Set up a navigation element

Navigation is perhaps the most important aspect of your website. It’s vital that users know how to find all the content you’ve made available to them. Considering that, how exactly does the navigation element work?

Your site’s navigation is dynamically generated from the site tree in Composer. To change the position of a page on the navigation list, simply drag and drop it on the Page list in Composer. If you don’t want a particular page to appear on a navigation menu, you can hide it from navigation, as explained in Hide pages from search and navigation.

There are two important aspects of your site when it comes to navigation: branches and levels.

A branch is an organizational tool used in Composer that divides up different sections of your site. Learn more about branches in Domains and branches. A branch can be used as a starting point for your navigation.

A level is how we refer to the hierarchy of pages and sub-pages that make up your site tree. Pages that are on the same level are often called “siblings,” while a page that is nested underneath another page is the first page’s “child.” The page above is referred to as a “parent.”

Calculating start and end levels

When you set up a new Navigation element, the first thing to decide is where it starts. You can start the navigation from 0-5 levels:

  • Below Current Branch: This option considers the branch itself level 0 and the top-level pages level 1. Because the branch is never shown on the front end of the site, you can only choose 1-5 levels below the branch.
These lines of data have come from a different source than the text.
(** X26. Signed overflow in [zz_i64_div]: with the dividend [INT64_MIN] and
    a divisor [v = -1] in canonical form, every call that asks for a
    quotient or a remainder evaluates [INT64_MIN / -1] in [fdiv_r], whose
    result is not an [int64_t]: the division has no defined result. *)
Theorem zz_i64_div_overflow (m : mem) (v : ptr) (zv : zz_t) :
  get m v = Some zv -> canonical zv -> zz_val zv = -1 ->
  forall q r : option ptr,
    q <> None \/ r <> None ->
    zz_i64_div (- 2 ^ 63) v q r m = None.
Proof.
  intros Hv Hcv Ev q r Hqr.
  assert (size zv <> 0%nat) as Hs by (apply zz_val_nonzero_size; auto; lia).
  pose proof (proj1 (zz_get_signed_spec m v zv Hv Hcv)) as Hget.
  rewrite fits_in in Hget by lia.
  assert (forall A (k : Z -> M A),
            (f <- fdiv_r (- 2 ^ 63) (zz_val zv) ;; k f) m = None) as Hdiv.
  { intros A k. unfold fdiv_r. rewrite Ev. cbn [Z.eqb].
    rewrite ?bind_bind. apply int64_overflow. cbn. lia. }
  unfold zz_i64_div. mstep get_size_run.
  destruct (Nat.eqb_spec (size zv) 0) as [|_]; [contradiction|].
  cbv zeta.
  destruct q as [q|].
  - unfold zz_i64_div_quo. mstep Hget. rewrite ?bind_bind. apply Hdiv.
  - destruct r as [r|]; [|destruct Hqr; congruence].
    unfold zz_i64_div_rem. mstep Hget. rewrite ?bind_bind. apply Hdiv.
Qed.

Lemma zz_i64_div_overflow_witness :
  zz_i64_div (- 2 ^ 63) 0 (Some 1%nat) None mem_i64_neg = None
  /\ zz_i64_div (- 2 ^ 63) 0 None (Some 2%nat) mem_i64_neg = None.
Proof.
  split.
  - apply (zz_i64_div_overflow mem_i64_neg 0%nat (mk_zz true 1 1 [1])).
    + reflexivity.
    + apply canonicalb_spec. reflexivity.
    + reflexivity.
    + left. discriminate.
  - apply (zz_i64_div_overflow mem_i64_neg 0%nat (mk_zz true 1 1 [1])).
    + reflexivity.
    + apply canonicalb_spec. reflexivity.
    + reflexivity.
    + right. discriminate.
Defined.

(** [INT64_MIN / -1], run, for the quotient and the remainder together. *)
Example zz_i64_div_overflow_example :
  zz_i64_div (- 2 ^ 63) 0 (Some 1%nat) (Some 2%nat) mem_i64_neg = None.
Proof. vm_compute. reflexivity. Qed.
  • Below Selected Page: With this option, you select a site page to serve as level 0, and you can display 1-5 levels below of navigation that page. This option does not change according to what page the user is on.

  • Above Current Page: This option counts the current page as level 0, and you can choose to start with all of its sibling pages (0 levels above) or up to 5 levels above that page.

  • Below Current Page: This option works the same as above, in the opposite direction.

To figure out where your navigation will start, consider the page or branch you have selected “level 0” and count levels above or below. Zero levels will display the selected page and its siblings. Any levels above will show that page’s parent - and all the parent’s sibling pages. Levels below will show that page’s child pages.

Once you have a starting point, decide whether the Navigation element will count levels from the starting level, or the current page. For a flat navigation that only displays one level, choose “0 Levels below Starting Level.” For a dynamic navigation that takes into account the variable levels between the starting page and the current page, choose “Current Page” to calculate the end point.

Displaying inaccessible pages

Now that you have determined which of the site’s pages to display in your navigation, you have two more options for how to display “inaccessible” pages within that tree: “Display Inaccessible Pages to Unauthenticated Users” and “Display Inaccessible Pages to Authenticated Users.” These options relate to pages that have Access Controls set on them.

An “authenticated user” is simply someone who has logged into your site. When logged in, the site can tell which pages the user is allowed to visit and which pages are off-limits. Before logging in, however, the site doesn’t know what pages the “unauthenticated user” might have access to.

If “Display Inaccessible Pages to Unauthenticated Users” is selected, anyone who visits the site will be able to see the links to pages with Access Controls. If they click on one of those pages, they will be directed to the Login page. If it is not selected, they will not ever even see links to any pages with Access Controls.

When “Display Inaccessible Pages to Authenticated Users” is selected, users will see all pages, whether they can access them or not, as long as they’re logged into the site. If they click on a page they do not have permission to view, a message will be displayed on the page. If this option is not selected, users will only be shown the pages they are permitted to access.

Displaying thumbnails and descriptions

In addition to the page name and link, you can also configure a Navigation element to display a thumbnail image and description for the page. Learn how to edit those for each page in Edit images in navigation elements.